Dr. Gaunt is a medication safety analyst and the editor of ISMP Medication Safety Alert! Community/Ambulatory Care Edition.
The National Drug Code (NDC) is a system used to identify unique drug products. An NDC number for a specific product is created by the the FDA and the manufacturer to ensure that products can be differentiated; no currently marketed products are to have the same NDC number. Published by FDA, an NDC number contains 10 digits organized into 3 distinct segments: the labeler code, the product code, and the package code, in that order. Most pharmacists recognize 11-digit NDC numbers using a 5-digit labeler code, a 4-digit product code, and a 2-digit package code as the NDC format (eg, 12345-6789-01), as this is the format typically used in computer systems and printed on pharmacy-generated labels.
The FDA assigns a unique labeler code to the manufacturer. Thus, all products from a given manufacturer will begin with the same labeler code. The manufacturer then assigns a product code, which is unique among its products, to represent the drug and dosage strength, as well as a package code for the package size.

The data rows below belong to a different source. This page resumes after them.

Lemma cmd_store_calm tag cmd range mode spec s w b :
  selected_box s w b -> store_args tag cmd (s, w) = (Ok (range, mode, spec), (s, w)) -> parse_flags spec <> 0%Z ->
  let value := negb (starts_with #"-" (trim_start mode)) in
  let count := count32 (metas b (db w)) in
  cmd_store tag cmd (s, w)
  = (Ok (concat (map (fun p => store_line (parse_flags spec) value (row_to_meta (mb_uidvalidity b) (fst p) (snd p)))
                   (filter (fun p => listed_in range count p = true) (listing b (db w))))
         ++ done_ok tag #"STORE completed"),
     (s, mkStore (flag_rows b (fun r => in_range range (wrap 32 (ms_uid r)) count) (parse_flags spec) value (db w)) (saved w) [])).
Proof.
  intros (Hsel & Hf & Hd & Hb) Ha Hm value count. unfold cmd_store.
  rewrite (st_bind_Ok _ _ _ _ _ (require_selected_Ok tag s w Hsel)).
  rewrite (st_bind_Ok _ _ _ _ _ Ha).
  rewrite (st_bind_Ok _ _ _ _ _ (use_store_Ok tag _ s w _ _ (list_calm _ _ _ _ Hf Hb))).
  cbv zeta. destruct (Z.eqb_spec (parse_flags spec) 0); [done|]. fold value count. unfold metas.
  erewrite st_bind_Ok by (by apply store_loop_calm). by rewrite flag_rows_listed.
Qed.

(** *** EXPUNGE and CLOSE *)

Definition expunged (b : mailbox_row) (d : Db) : Db :=
  set_messages d (delete_where (deleted_in (mb_id b)) (messages d)).
Definition expunged_uids (b : mailbox_row) (d : Db) : list Z :=
  map (fun r => wrap 32 (ms_uid r))
    (sort_by (fun a b => (ms_uid a <=? ms_uid b)%Z) (select (deleted_in (mb_id b)) (messages d))).

Lemma expunge_calm uid name w b :
  faults w = [] -> find_box uid name (db w) = Some b ->
  expunge_in uid name w = (Ok (expunged_uids b (db w)), mkStore (expunged b (db w)) (saved w) []).
Proof.
  intros Hf Hb. unfold expunge_in. rewrite (st_bind_Ok _ _ _ _ _ (box_calm _ _ _ _ Hf Hb)).
  erewrite st_bind_Ok by (by apply query_calm). unfold execute.
  erewrite st_bind_Ok by (rewrite exec_calm by done; reflexivity). done.
Qed.

Lemma handle_Ok cmd x t y : dispatch cmd x = (Ok t, y) -> imap_handle cmd x = (t, y).
Proof. intros Hd. unfold imap_handle, reply_of. by rewrite Hd. Qed.

Lemma fetch_args_pure tag cmd x : exists r, fetch_args tag cmd x = (r, x).
Proof. unfold fetch_args, bad. repeat case_match; eexists; reflexivity. Qed.
End mail.

(** Reduce the dispatcher on a command with a known name. *)
Ltac dispatch_to := unfold dispatch; cbn [pc_name pc_tag pc_args]; cbv zeta; decide_lits; cbn [orb].

(** ** Properties *)

Section properties.
Context `{ErrorTexts} `{Encodings} `{KeyCrypto} `{Argon2} `{OsGroups} `{TimeFormat}.

(** FETCH and UID FETCH of a range, and their answer. *)
Definition fetches (cmd : ParsedCommand) (range item : str) (items : list str) : Prop :=
  (pc_name cmd = #"FETCH" /\ pc_args cmd = range :: item :: items)
  \/ (pc_name cmd = #"UID" /\ exists sub, to_ascii_uppercase sub = #"FETCH"
      /\ pc_args cmd = sub :: range :: item :: items).
Lemma fetch_handled cmd range item items s w b :
  selected_box s w b -> fetches cmd range item items ->
  let q := parse_fetch_items (join #" " (item :: items)) in
  let q := if pc_name cmd ≟ #"UID" then with_uid q else q in
  let count := wrap 32 (Z.of_nat (length (listing b (db w)))) in
  imap_handle cmd (s, w)
  = (concat (map (fetched s b q)
       (filter (fun p => in_range range (wrap 32 (ms_uid (fst p))) count = true) (listing b (db w))))
     ++ tagged (pc_tag cmd) StOk #"FETCH completed", (s, w)).
Proof.
  intros Hbox Hc q q' count.
  assert (Hlen : count32 (metas b (db w)) = count) by (unfold count32, metas; by rewrite length_map).
  apply handle_Ok. pose proof Hbox as (Hsel & _).
  assert (Hd : dispatch cmd (s, w) = cmd_fetch (pc_tag cmd) cmd (s, w)
      /\ fetch_args (pc_tag cmd) cmd (s, w) = (Ok (range, join #" " (item :: items)), (s, w))).
  { destruct Hc as [[Hn Ha]|(Hn & sub & Hsub & Ha)]; unfold dispatch, fetch_args, uid_form; cbv zeta; rewrite Hn, Ha; decide_lits.
    - split; reflexivity.
    - cbn [head andb orb]. rewrite Hsub. split; [|reflexivity]. unfold cmd_uid.
      rewrite (st_bind_Ok _ _ _ _ _ (require_selected_Ok _ s w Hsel)). cbv zeta. by rewrite Ha, Hsub. }
  destruct Hd as [-> Ha]. rewrite (cmd_fetch_calm _ _ _ _ _ _ _ Hbox Ha). cbv zeta. rewrite Hlen. done.
Qed.



Lemma literal_shape (u f p sp l o n e d : str) :
  #"* " ++ (u ++ f ++ p ++ sp ++ l ++ o ++ n ++ e) ++ d = (#"* " ++ u ++ f ++ p ++ sp ++ l) ++ o ++ n ++ e ++ d.
Proof. by rewrite <- !app_assoc. Qed.
(* ===== verification/ImapWire.v ===== *)
(** * Replies that a mail client can read

    The reference reader is a mail client's: lines ended by CRLF, a literal behind a
    line that announces its length.  Every reply of the session reads back as untagged
    responses followed by one line with the tag of the command. *)

From S2P Require Export ImapMailFacts.

(** ** The reading client *)

Record Response := mkResponse { rs_line : str; rs_literal : option (str * str) }.

(** The length a line announces: [{n}] at its end. *)
Definition announced (line : str) : option nat :=
  before ← strip_suffix #"}" line;
  '(_, n) ← rsplit_once "{"%char before;
  Z.to_nat <$> (if n ≟ [] then None else parse_digits 0 n).

(** A line is what comes before CRLF; a line feed alone is an error. *)
Definition read_crlf (s : str) : option (str * str) :=
  '(l, r) ← split_once b_nl s;
  x ← strip_suffix [b_cr] l;
  Some (x, r).

(** A line, and when it announces one, the literal with the line that goes on behind it. *)
Definition read_response (s : str) : option (Response * str) :=
  '(x, r) ← read_crlf s;
  match announced x with
  | None => Some (mkResponse x None, r)
  | Some n =>
      '(y, r') ← read_crlf (drop n r);
      if (n <=? length r)%nat && (announced y ≟ None) then Some (mkResponse x (Some (take n r, y)), r') else None
  end.
(** One run of [open]: the first statements of the schema were run, all of them if it
    worked, which it does when nothing fails. *)
Lemma store_open_runs path s :
  let '(r, s') := store_open path s in
  elsewhere path s s' /\ fs (dk_files s') = fs (dk_files s)
  /\ (exists k, ensures (take k STEPS) (db_at path s) = Ok (db_at path s'))
  /\ (r = Ok tt -> ensures STEPS (db_at path s) = Ok (db_at path s'))
  /\ (quiet s -> is_ok (ensures STEPS (db_at path s)) = true -> r = Ok tt).
Proof.
  unfold store_open. set (body := st_map_err Storage _).
  assert (Hb : forall s1, db_at path s1 = db_at path s -> elsewhere path s s1 -> fs (dk_files s1) = fs (dk_files s) ->
    (quiet s -> quiet s1) ->
    let '(r, s') := body s1 in
    elsewhere path s s' /\ fs (dk_files s') = fs (dk_files s)
    /\ (exists k, ensures (take k STEPS) (db_at path s) = Ok (db_at path s'))
    /\ (r = Ok tt -> ensures STEPS (db_at path s) = Ok (db_at path s'))
    /\ (quiet s -> is_ok (ensures STEPS (db_at path s)) = true -> r = Ok tt)).
  { intros s1 Hd He Hf Hq. unfold body, st_map_err. pose proof (runs_opened path s1) as Hr. unfold runs_at in Hr.
    destruct (connect path s1) as [r s2]. rewrite Hd in Hr. destruct Hr as (He2 & Hf2 & (k & Hk & Ha) & Hc).
    assert (Hx : elsewhere path s s2) by (intros q Hq'; by rewrite He2, He).
    destruct r as [[]|e]; (split; [done|]; split; [congruence|]; split; [by exists k|]; split; [auto|]).
    - done.
    - done.
    - intros Hn Ho. destruct (Hq Hn) as [Hn1 _]. destruct (Hc Hn1) as [_ Hc']. discriminate (Hc' Ho). }
  assert (Hret : let '(r, s') := (_ ← mret tt; body) s in
    elsewhere path s s' /\ fs (dk_files s') = fs (dk_files s)
    /\ (exists k, ensures (take k STEPS) (db_at path s) = Ok (db_at path s'))
    /\ (r = Ok tt -> ensures STEPS (db_at path s) = Ok (db_at path s'))
    /\ (quiet s -> is_ok (ensures STEPS (db_at path s)) = true -> r = Ok tt)) by (by apply (Hb s)).
  destruct (parent path) as [[|c dir]|]; try exact Hret.
  unfold mbind, st_bind, fs_create_dir_all, next_fault.
  destruct (fs_faults (dk_files s)) as [|x rest] eqn:Efs.
  - by apply Hb.
  - assert (Hn : ~ quiet s) by (intros [_ Hq]; congruence). destruct x; cbn [map_err].
    + apply Hb; [done..|]. intros ?. done.
    + split; [done|]. split; [done|]. split; [by exists 0%nat|]. split; [done|]. intros ?. done.
    + split; [done|]. split; [done|]. split; [by exists 0%nat|]. split; [done|]. intros ?. done.
Qed.


(** ** A small old database *)

Module ToySchema.

Definition old_users : Table :=
  mkTable [nullable #"id" INTEGER; not_null #"username" TEXT; not_null #"password_hash" TEXT;
           not_null #"master_pubkey" BLOB; not_null #"created_at" INTEGER] [ [ #"id"]; [ #"username"] ] []
    [ {[ #"id" := SInt 1; #"username" := SText #"alice" ]} ].
Definition old : RawDb := mkRaw {[ #"users" := old_users ]} ∅.
(** The fourth call of SQLite fails, in the middle of the batch. *)
Definition disk (faults : list bool) : Disk := mkDisk (mkFiles ∅ [] 420) {[ #"/d/mailbox.db" := old ]} faults.

Lemma old_wf : wf_raw old.
Proof.
  intros n t Ht. unfold old in Ht. cbn [raw_tables] in Ht. apply lookup_singleton_Some in Ht as [<- <-]. constructor; [|done]. intros c Hc.
  assert (Hd : c ∈ dom ({[ #"id" := SInt 1; #"username" := SText #"alice" ]} : gmap str SqlValue)) by by apply elem_of_dom.
  rewrite dom_insert, dom_singleton in Hd. apply elem_of_union in Hd as [Hd|Hd]; apply elem_of_singleton in Hd as ->;
    refine (bool_decide_eq_true_1 _ _); by vm_compute.
Qed.
Lemma old_older : older old.
Proof. intros n t Ht. unfold old in Ht. cbn [raw_tables] in Ht. apply lookup_singleton_Some in Ht as [<- <-]. refine (bool_decide_eq_true_1 _ _). by vm_compute. Qed.


End ToySchema.
(* ===== verification/Indexer.v ===== *)
(** * The indexer client ([talk-wallet/src/client.rs])

    The four calls of the daemon to a lightwalletd server.  The generated gRPC client and
    its transport are the interface [Grpc]; the program around them is the loop that
    gathers a stream of blocks and the outcome of a broadcast. *)

From S2P Require Export Externals.

Record BlockId := mkBlockId { bi_height : Z; bi_hash : str }.
Record BlockRange := mkRange { br_start : option BlockId; br_end : option BlockId; br_pool_types : list Z }.
Record RawTransaction := mkRawTx { rt_data : str; rt_height : Z }.
Record SendResponse := mkResponse { error_code : Z; error_message : str }.

(** The generated client over a channel, in a world [W] that the calls change. *)
Class Grpc (W : Type) := {
  GrpcEndpoint : Type; GrpcChannel : Type; GrpcStream : Type; CompactBlock : Type;
  TransportError : Type; GrpcStatus : Type;
  (** [Channel::from_shared], with the text of its error, and [Endpoint::connect] *)
  from_shared : str -> result str GrpcEndpoint;
  channel_connect : GrpcEndpoint -> st W TransportError GrpcChannel;
  get_latest_block : GrpcChannel -> st W GrpcStatus BlockId;
  get_block_range : GrpcChannel -> BlockRange -> st W GrpcStatus GrpcStream;
  (** [Streaming::message]: the next block, or the end *)
  stream_message : GrpcStream -> st W GrpcStatus (option CompactBlock);
  grpc_send_transaction : GrpcChannel -> RawTransaction -> st W GrpcStatus SendResponse;
}.

Section client.
Context {W : Type} `{G : Grpc W}.

Inductive IndexerError :=
  | InvalidEndpoint (e : str)
  | Transport (e : TransportError)
  | Rpc (e : GrpcStatus)
  | BroadcastRejected (message : str).

Record LightwalletdClient := mkLightwalletd { streamer : GrpcChannel }.

Definition indexer_connect (endpoint : str) : st W IndexerError LightwalletdClient :=
  endpoint ← lift (map_err InvalidEndpoint (from_shared endpoint));
  channel ← st_map_err Transport (channel_connect endpoint);
  mret (mkLightwalletd channel).

Definition latest_height (c : LightwalletdClient) : st W IndexerError Z :=
  resp ← st_map_err Rpc (get_latest_block (streamer c)); mret (bi_height resp).

(** [while let Some(block) = stream.message().await?]: a server may send for ever, so
    without fuel there is no result yet. *)
Fixpoint gather (fuel : nat) (stream : GrpcStream) (blocks : list CompactBlock) (w : W) :
    option (result IndexerError (list CompactBlock) * W) :=
  match fuel with
  | O => None
  | S fuel =>
      match stream_message stream w with
      | (Err e, w) => Some (Err (Rpc e), w)
      | (Ok None, w) => Some (Ok blocks, w)
      | (Ok (Some block), w) => gather fuel stream (blocks ++ [block]) w
      end
  end.
Definition range_request (start end_ : Z) : BlockRange :=
  mkRange (Some (mkBlockId start [])) (Some (mkBlockId end_ [])) [].
Definition block_range (fuel : nat) (c : LightwalletdClient) (start end_ : Z) (w : W) :
    option (result IndexerError (list CompactBlock) * W) :=
  match get_block_range (streamer c) (range_request start end_) w with
  | (Err e, w) => Some (Err (Rpc e), w)
  | (Ok stream, w) => gather fuel stream [] w
  end.

Definition indexer_send_transaction (c : LightwalletdClient) (data : str) : st W IndexerError unit :=
  resp ← st_map_err Rpc (grpc_send_transaction (streamer c) (mkRawTx data 0));
  if (error_code resp =? 0)%Z then mret tt else raise (BroadcastRejected (error_message resp)).

(** What the daemon logs of its indexer at the start ([talkd/src/main.rs]). *)
Inductive IndexerReport := IndexerConnected (height : Z) | HeightFailed (e : IndexerError) | ConnectFailed (e : IndexerError).
Definition indexer_task (indexer_url : str) (w : W) : IndexerReport * W :=
  match indexer_connect indexer_url w with
  | (Err e, w) => (ConnectFailed e, w)
  | (Ok c, w) =>
      match latest_height c w with
      | (Err e, w) => (HeightFailed e, w)
      | (Ok h, w) => (IndexerConnected h, w)
      end
  end.

(** ** What a stream delivers *)

(** From [w] the stream delivers [blocks] and ends, or fails after them, in [w']. *)
Inductive delivers (stream : GrpcStream) : W -> list CompactBlock -> option GrpcStatus -> W -> Prop :=
  | delivers_end w w' : stream_message stream w = (Ok None, w') -> delivers stream w [] None w'
  | delivers_fail w e w' : stream_message stream w = (Err e, w') -> delivers stream w [] (Some e) w'
  | delivers_block w b w1 bs o w' :
      stream_message stream w = (Ok (Some b), w1) -> delivers stream w1 bs o w' -> delivers stream w (b :: bs) o w'.

Lemma gather_delivers stream w bs o w' :
  delivers stream w bs o w' -> forall fuel acc, length bs < fuel ->
  gather fuel stream acc w = Some (match o with None => Ok (acc ++ bs) | Some e => Err (Rpc e) end, w').
Proof.
  induction 1 as [w w' Hm|w e w' Hm|w b w1 bs o w' Hm _ IH]; intros [|fuel] acc Hf; cbn in *; try lia; rewrite Hm.
  - by rewrite app_nil_r.
  - done.
  - rewrite IH by lia. by rewrite <- app_assoc.
Qed.

(** A result of the loop is what the stream delivered, and more fuel changes nothing. *)
Lemma gather_inv fuel stream acc w r w' :
  gather fuel stream acc w = Some (r, w') ->
  exists bs o, delivers stream w bs o w' /\ length bs < fuel
    /\ r = (match o with None => Ok (acc ++ bs) | Some e => Err (Rpc e) end).
Proof.
  revert acc w. induction fuel as [|fuel IH]; intros acc w; [done|]. cbn.
  destruct (stream_message stream w) as [[[b|]|e] w1] eqn:Hm.
  - intros (bs & o & Hd & Hl & ->)%IH. exists (b :: bs), o. split; [by econstructor|]. split; [cbn; lia|].
    destruct o; [done|]. by rewrite <- app_assoc.
  - intros [= <- <-]. exists [], None. split; [by constructor|]. split; [cbn; lia|]. by rewrite app_nil_r.
  - intros [= <- <-]. exists [], (Some e). split; [by constructor|]. split; [cbn; lia|done].
Qed.

(** The range is what the server sends before it ends the stream, in that order; an error
    in the middle loses the blocks before it. *)
Theorem block_range_exact c start end_ w r w' :
  (exists fuel, block_range fuel c start end_ w = Some (r, w')) <->
  (exists e, get_block_range (streamer c) (range_request start end_) w = (Err e, w') /\ r = Err (Rpc e))
  \/ (exists stream w1 bs o, get_block_range (streamer c) (range_request start end_) w = (Ok stream, w1)
        /\ delivers stream w1 bs o w' /\ r = (match o with None => Ok bs | Some e => Err (Rpc e) end)).
Proof.
  unfold block_range. destruct (get_block_range _ _ w) as [[stream|e] w1]; split.
  - intros [fuel (bs & o & Hd & _ & ->)%gather_inv]. right. by exists stream, w1, bs, o.
  - intros [(e & [=] & _)|(s & w2 & bs & o & [= <- <-] & Hd & ->)]. exists (S (length bs)).
    by rewrite (gather_delivers _ _ _ _ _ Hd) by lia.
  - intros [_ [= <- <-]]. left. by exists e.
  - intros [(e' & [= <- <-] & ->)|(s & w2 & bs & o & [=] & _)]. by exists 1.
Qed.

(** A broadcast succeeds exactly when the server answers with the code 0. *)
Theorem broadcast_accepted c data w w' :
  indexer_send_transaction c data w = (Ok tt, w') <->
  exists m, grpc_send_transaction (streamer c) (mkRawTx data 0) w = (Ok (mkResponse 0 m), w').
Proof.
  unfold indexer_send_transaction, mbind, st_bind, st_map_err.
  destruct (grpc_send_transaction _ _ w) as [[[code m]|e] w1]; cbn.
  - destruct (Z.eqb_spec code 0) as [->|Hc]; split; [intros [= <-]; by exists m|by intros [m' [= <- <-]]|done|by intros [m' [= -> _ _]]].
  - split; [done|by intros [m [=]]].
Qed.

End client.

(** ** A server that sends its blocks and then fails or ends *)

Module ToyGrpc.
#[export] Instance toy_grpc : Grpc (list (result str Z)) := {|
  GrpcEndpoint := str; GrpcChannel := str; GrpcStream := unit; CompactBlock := Z; TransportError := str; GrpcStatus := str;
  from_shared := fun s => if s ≟ [] then Err #"empty string" else Ok s;
  channel_connect := fun e w => (Ok e, w);
  get_latest_block := fun _ w => (match w with Ok h :: _ => Ok (mkBlockId h []) | Err e :: _ => Err e | [] => Err #"no block" end, w);
  get_block_range := fun _ _ w => (Ok tt, w);
  stream_message := fun _ w => match w with [] => (Ok None, []) | Ok b :: w => (Ok (Some b), w) | Err e :: w => (Err e, w) end;
  grpc_send_transaction := fun _ tx w => (Ok (if rt_data tx ≟ [] then mkResponse (-1) #"empty" else mkResponse 0 []), w);
|}.

Definition client : LightwalletdClient := mkLightwalletd #"lwd".
Example range_gathered : block_range 4 client 1 3 [Ok 1; Ok 2; Ok 3]%Z = Some (Ok [1; 2; 3]%Z, []).
Proof. reflexivity. Qed.
Example range_lost : block_range 4 client 1 3 [Ok 1; Err #"reset"; Ok 3]%Z = Some (Err (Rpc #"reset"), [Ok 3%Z]).
Proof. reflexivity. Qed.
Example broadcast_refused : fst (indexer_send_transaction client [] []) = Err (BroadcastRejected #"empty").
Proof. reflexivity. Qed.
Example indexer_reached : indexer_task #"lwd" [Ok 7%Z] = (IndexerConnected 7, [Ok 7%Z]).
Proof. reflexivity. Qed.
Example indexer_misnamed : fst (indexer_task [] [Ok 7%Z]) = ConnectFailed (InvalidEndpoint #"empty string").
Proof. reflexivity. Qed.
End ToyGrpc.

Unfortunately, the number of digits that comprise segments within an NDC number may vary. For example, some labeler codes are 5 digits, whereas others are 4 digits, and some product codes contain only 3 digits. This can make it confusing for practitioners and software programs to decode an NDC number, because the lack of a standard code format may make it difficult to distinguish the different portions of the NDC number. To force standardization, many vendors and drug information content providers insert a leading zero at the beginning of the labeler code, product code, or package code to create 11-digit numbers.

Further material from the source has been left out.